I am under contract with a property I am buying subject to existing mortgage and also giving the seller a promissory note for $10k over 5 years. My plan is to fix it up, rent it out, and refi once tenants are in and house is fixed up. I need to recoup most of my $35k rehab expense thru a cash out refi. The property is being bought for $100k and ARV is around $200k. Current mortgage bal is $90k, 4%, with 23 yrs left, which is a great mortgage to have, but with the rehab needed, I was hoping to recoup those funds in a refi, even if I have to give a point or two on the rate.

I am concerned that a bank may not refi to an "LLC", or either give me a horrible terms. Before reaching out to banks, I knew BP community would probably have more unbiased knowledge & experience to share than any bank I reach out to.

I greatly appreciate everyone's time and thoughts!

All the Best!

Alan

@Alan Daniels can certainly help in this area but I wanted to be 100% sure of what is transpiring here:

  • You have a loan for $10k on the home
  • You also have a loan for $90k on the home?
    • Do I have those right?
  • You will also be spending $35k on rehabbing the home

If those 3 things are right, you will have a first lien of $90k, a 2nd lien of $10k? Let me know if I have anything incorrect because that will help me tell you what to do next. Thanks!

@Alan Daniels ok, then you will be able to get a traditional Fannie/Freddie "cash out" loan in about 6 months after purchasing the property. The cash out loan will be at 75% of the After Repair Value. So if the property is worth $200,000, 75% = $150,000. Payback the $100,000 in existing loans, let's say $5k in closing costs maybe, so $45,000 to you or so.

Now, the LLC thing is a little bump here. Fannie/Freddie will not lend with an LLC on title. So we would just change title to your name personally on the day of closing, then change it back to your LLC the day after closing. That's how most set it up.

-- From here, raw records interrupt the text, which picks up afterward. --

(** * A software rasterizer: clipping, rasterization and PNG unfiltering

    Shallow embedding of [src/pipeline.cpp] and, from [src/png_image.cc],
    of the byte-order functions, the signature test and the scanline loop.

    - C++ [float] is IEEE-754 binary32 and [double] is binary64, both taken
      from the Standard Library's executable specification [SpecFloat]
      (round to nearest, ties to even; one NaN).
    - C++ [int] is [Z]. Signed overflow is undefined behaviour: the range is
      checked where a [float] is converted to [int] and where the face
      counter is advanced; the index of an access that is in range cannot
      overflow.
    - The arrays of [Payload] and of [Shader] are declared in headers that
      are not among the sources, so their capacity is unknown: they are maps
      from an index to a slot, and no capacity is imposed. A store past the
      end of the real arrays is undefined behaviour that the maps do not
      show: what is proved about the clipper holds for the runs that stay
      within the arrays.
    - [std::vector]s (z-buffer, framebuffer, the model's tables) and heap
      buffers are lists; an access out of range is undefined behaviour.
    - Undefined behaviour is a result of its own ([None], [Undefined],
      [Fault]), never a value.

    The definitions come first, the lemmas and theorems after them. *)

From Stdlib Require Import ZArith Lia Bool.
From Stdlib Require Import Floats.SpecFloat.
From stdpp Require Import base list option functions.

Open Scope Z_scope.

(** ** Binary32 and binary64 arithmetic *)

Module Float.

Definition float := spec_float.

Definition prec32 : Z := 24.
Definition emax32 : Z := 128.
Definition prec64 : Z := 53.
Definition emax64 : Z := 1024.

Definition fadd : float -> float -> float := SFadd prec32 emax32.
Definition fsub : float -> float -> float := SFsub prec32 emax32.
Definition fmul : float -> float -> float := SFmul prec32 emax32.
Definition fdiv : float -> float -> float := SFdiv prec32 emax32.
Definition fneg : float -> float := SFopp.

(** The four comparisons of C++; each is false when an operand is NaN. *)
Definition flt (a b : float) : bool := SFltb a b.
Definition fle (a b : float) : bool := SFleb a b.
Definition fgt (a b : float) : bool := SFltb b a.
Definition fge (a b : float) : bool := SFleb b a.

(** [(float) n] for an [int] n. *)
Definition float_of_int (n : Z) : float := binary_normalize prec32 emax32 n 0 false.

(** The binary32 value nearest to [m * 2 ^ e]. *)
Definition float_of_dyadic (m e : Z) : float := binary_normalize prec32 emax32 m e false.

(** [std::min] and [std::max] as the standard defines them:
    [min(a, b) = (b < a) ? b : a] and [max(a, b) = (a < b) ? b : a]. *)
Definition fmin (a b : float) : float := if flt b a then b else a.
Definition fmax (a b : float) : float := if flt a b then b else a.

Definition is_nan (a : float) : bool :=
  match a with S754_nan => true | _ => false end.

Definition is_zero (a : float) : bool :=
  match a with S754_zero _ => true | _ => false end.

(** binary64, for the sub-expressions the source evaluates in [double]. *)
Definition dmul : float -> float -> float := SFmul prec64 emax64.
Definition double_of_int (n : Z) : float := binary_normalize prec64 emax64 n 0 false.
Definition double_half : float := binary_normalize prec64 emax64 1 (-1) false.

(** Widening is exact, narrowing rounds. *)
Definition double_of_float (a : float) : float :=
  match a with
  | S754_finite s m e => binary_round prec64 emax64 s m e
  | _ => a
  end.
Definition float_of_double (a : float) : float :=
  match a with
  | S754_finite s m e => binary_round prec32 emax32 s m e
  | _ => a
  end.

(** [(float) (n + 0.5)]: the sum is exact in binary64 for a 32-bit n, so
    the result is n + 1/2 rounded once to binary32. *)
Definition float_of_int_plus_half (n : Z) : float :=
  binary_normalize prec32 emax32 (2 * n + 1) (-1) false.

Definition INT_MIN : Z := - 2 ^ 31.
Definition INT_MAX : Z := 2 ^ 31 - 1.
Definition in_int (n : Z) : bool := (INT_MIN <=? n) && (n <=? INT_MAX).
Definition as_int (n : Z) : option Z := if in_int n then Some n else None.

Definition signed (s : bool) (m : positive) : Z := if s then Z.neg m else Z.pos m.

(** [(int) a]: truncation toward zero; undefined for NaN, infinities and
    values outside the range of [int]. *)
Definition int_of_float (a : float) : option Z :=
  match a with
  | S754_zero _ => Some 0
  | S754_finite s m e =>
      as_int (if 0 <=? e then signed s m * 2 ^ e
              else Z.quot (signed s m) (2 ^ (- e)))
  | _ => None
  end.

(** [(int) std::ceil(a)]: the ceiling of a binary32 value is a binary32
    value, so the conversion sees the exact integer ceiling. *)
Definition int_of_ceil (a : float) : option Z :=
  match a with
  | S754_zero _ => Some 0
  | S754_finite s m e =>
      as_int (if 0 <=? e then signed s m * 2 ^ e
              else - ((- signed s m) / 2 ^ (- e)))
  | _ => None
  end.

(** Conversion of a [float] to an 8-bit unsigned framebuffer byte:
    truncation; undefined when the truncated value is not in 0..255. *)
Definition byte_of_float (a : float) : option Z :=
  match a with
  | S754_zero _ => Some 0
  | S754_finite s m e =>
      let t := if 0 <=? e then signed s m * 2 ^ e
               else Z.quot (signed s m) (2 ^ (- e)) in
      if (0 <=? t) && (t <=? 255) then Some t else None
  | _ => None
  end.

End Float.
Import Float.

(** ** Vectors *)

Record Vector2f := mkVector2f { v2_x : float; v2_y : float }.
Record Vector3f := mkVector3f { v3_x : float; v3_y : float; v3_z : float }.
Record Vector4f := mkVector4f { v4_x : float; v4_y : float; v4_z : float; v4_w : float }.

(** [color[i]] on a [Vector3f]. *)
Definition v3_get (v : Vector3f) (i : Z) : float :=
  if i =? 0 then v3_x v else if i =? 1 then v3_y v else v3_z v.

(** Modelled from the spec: [vectorInterpolate] is declared in util.hpp,
    which is not among the sources; section 3 of the specification gives
    [lerp(a, b, t) = a + t * (b - a)], applied to every component. *)
Definition lerp (a b t : float) : float := fadd a (fmul t (fsub b a)).

Class Interpolate (V : Type) := vectorInterpolate : V -> V -> float -> V.

#[export] Instance interpolate2 : Interpolate Vector2f := fun a b t =>
  mkVector2f (lerp (v2_x a) (v2_x b) t) (lerp (v2_y a) (v2_y b) t).
#[export] Instance interpolate3 : Interpolate Vector3f := fun a b t =>
  mkVector3f (lerp (v3_x a) (v3_x b) t) (lerp (v3_y a) (v3_y b) t)
             (lerp (v3_z a) (v3_z b) t).
#[export] Instance interpolate4 : Interpolate Vector4f := fun a b t =>
  mkVector4f (lerp (v4_x a) (v4_x b) t) (lerp (v4_y a) (v4_y b) t)
             (lerp (v4_z a) (v4_z b) t) (lerp (v4_w a) (v4_w b) t).

(** ** Loops *)

(** [for (i = lo; i < hi; i++) body], for a body that assigns neither [i]
    nor [hi]: [Z.to_nat (hi - lo)] iterations. *)
Fixpoint iterate {S : Type} (n : nat) (i : Z) (body : Z -> S -> S) (s : S) : S :=
  match n with
  | O => s
  | Datatypes.S n' => iterate n' (i + 1) body (body i s)
  end.

Definition for_loop {S : Type} (lo hi : Z) (body : Z -> S -> S) (s : S) : S :=
  iterate (Z.to_nat (hi - lo)) lo body s.

(** The same loop for a body that can run into undefined behaviour. *)
Fixpoint iterateM {S : Type} (n : nat) (i : Z) (body : Z -> S -> option S) (s : S)
  : option S :=
  match n with
  | O => Some s
  | Datatypes.S n' =>
      match body i s with
      | Some s' => iterateM n' (i + 1) body s'
      | None => None
      end
  end.

Definition for_loopM {S : Type} (lo hi : Z) (body : Z -> S -> option S) (s : S)
  : option S :=
  iterateM (Z.to_nat (hi - lo)) lo body s.

(** ** The clipper *)

(** Modelled from the spec: the enumeration [Plane] is declared in a header
    that is not among the sources; its members and their order are those of
    section 4.1 of the specification, numbered from 0 as a C++ enumeration
    is. The [default] branches of the two switches below belong to no
    member. *)
Inductive Plane := MINIMAL | RIGHT | LEFT | TOP | BOTTOM | NEAR | FAR.

Definition plane_index (p : Plane) : Z :=
  match p with
  | MINIMAL => 0 | RIGHT => 1 | LEFT => 2 | TOP => 3
  | BOTTOM => 4 | NEAR => 5 | FAR => 6
  end.

Definition all_planes : list Plane := [MINIMAL; RIGHT; LEFT; TOP; BOTTOM; NEAR; FAR].

(** The four attribute arrays of one side of the payload. *)
Record Streams := mkStreams {
  s_coords : Z -> Vector4f;
  s_world_coords : Z -> Vector4f;
  s_normals : Z -> Vector3f;
  s_uvs : Z -> Vector2f
}.

Record Payload := mkPayload {
  clipped_coords_a : Z -> Vector4f;
  clipped_world_coords_a : Z -> Vector4f;
  clipped_normals_a : Z -> Vector3f;
  clipped_uvs_a : Z -> Vector2f;
  clipped_coords_b : Z -> Vector4f;
  clipped_world_coords_b : Z -> Vector4f;
  clipped_normals_b : Z -> Vector3f;
  clipped_uvs_b : Z -> Vector2f;
  homo_coords : Z -> Vector4f
}.

Definition side_a (p : Payload) : Streams :=
  mkStreams (clipped_coords_a p) (clipped_world_coords_a p)
            (clipped_normals_a p) (clipped_uvs_a p).

Definition side_b (p : Payload) : Streams :=
  mkStreams (clipped_coords_b p) (clipped_world_coords_b p)
            (clipped_normals_b p) (clipped_uvs_b p).

Definition with_side_a (p : Payload) (s : Streams) : Payload :=
  mkPayload (s_coords s) (s_world_coords s) (s_normals s) (s_uvs s)
            (clipped_coords_b p) (clipped_world_coords_b p)
            (clipped_normals_b p) (clipped_uvs_b p) (homo_coords p).

Definition with_side_b (p : Payload) (s : Streams) : Payload :=
  mkPayload (clipped_coords_a p) (clipped_world_coords_a p)
            (clipped_normals_a p) (clipped_uvs_a p)
            (s_coords s) (s_world_coords s) (s_normals s) (s_uvs s)
            (homo_coords p).

(** [out_*[num] = ...] on the four arrays at once. *)
Definition store (out : Streams) (num : Z)
    (c : Vector4f) (w : Vector4f) (n : Vector3f) (u : Vector2f) : Streams :=
  mkStreams (<[num := c]> (s_coords out)) (<[num := w]> (s_world_coords out))
            (<[num := n]> (s_normals out)) (<[num := u]> (s_uvs out)).

Section Clipper.

(** The macro [MINIMAL_VAL] is defined in macro.hpp, which is not among
    the sources; it is a parameter of the clipper, taken as a [float]. *)
Variable MINIMAL_VAL : float.

Definition is_inside_plane (clip_plane : Plane) (vertex : Vector4f) : bool :=
  match clip_plane with
  | MINIMAL => fle (v4_w vertex) (fneg MINIMAL_VAL)
  | RIGHT => fge (v4_x vertex) (v4_w vertex)
  | LEFT => fle (v4_x vertex) (fneg (v4_w vertex))
  | TOP => fge (v4_y vertex) (v4_w vertex)
  | BOTTOM => fle (v4_y vertex) (fneg (v4_w vertex))
  | NEAR => fge (v4_z vertex) (v4_w vertex)
  | FAR => fle (v4_z vertex) (fneg (v4_w vertex))
  end.

Definition get_intersect_ratio (prev curv : Vector4f) (clip_plane : Plane) : float :=
  match clip_plane with
  | MINIMAL =>
      fdiv (fadd (v4_w prev) MINIMAL_VAL) (fsub (v4_w prev) (v4_w curv))
  | RIGHT =>
      fdiv (fsub (v4_w prev) (v4_x prev))
           (fsub (fsub (v4_w prev) (v4_x prev)) (fsub (v4_w curv) (v4_x curv)))
  | LEFT =>
      fdiv (fadd (v4_w prev) (v4_x prev))
           (fsub (fadd (v4_w prev) (v4_x prev)) (fadd (v4_w curv) (v4_x curv)))
  | TOP =>
      fdiv (fsub (v4_w prev) (v4_y prev))
           (fsub (fsub (v4_w prev) (v4_y prev)) (fsub (v4_w curv) (v4_y curv)))
  | BOTTOM =>
      fdiv (fadd (v4_w prev) (v4_y prev))
           (fsub (fadd (v4_w prev) (v4_y prev)) (fadd (v4_w curv) (v4_y curv)))
  | NEAR =>
      fdiv (fsub (v4_w prev) (v4_z prev))
           (fsub (fsub (v4_w prev) (v4_z prev)) (fsub (v4_w curv) (v4_z curv)))
  | FAR =>
      fdiv (fadd (v4_w prev) (v4_z prev))
           (fsub (fadd (v4_w prev) (v4_z prev)) (fadd (v4_w curv) (v4_z curv)))
  end.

Now if you were to say "hey, removing my LLC from title is a deal breaker" then we would need a commercial/portfolio loan. That's the loan type that comes from the lenders own "portfolio" of money (thus the name). Fannie/Freddie money = Fannie/Freddie rules. Bank money = bank rules. And while it's hard for me to speak for EVERY lender here, most portfolio loans are generally 20 year adjustable rate mortgages. And that's why most investors TRY to get the Fannie/Freddie money first. Better terms and better rates. Also, easier to find.

*WHEW*  Hope that wasn't too much information but let us know if you have any other questions. Thanks!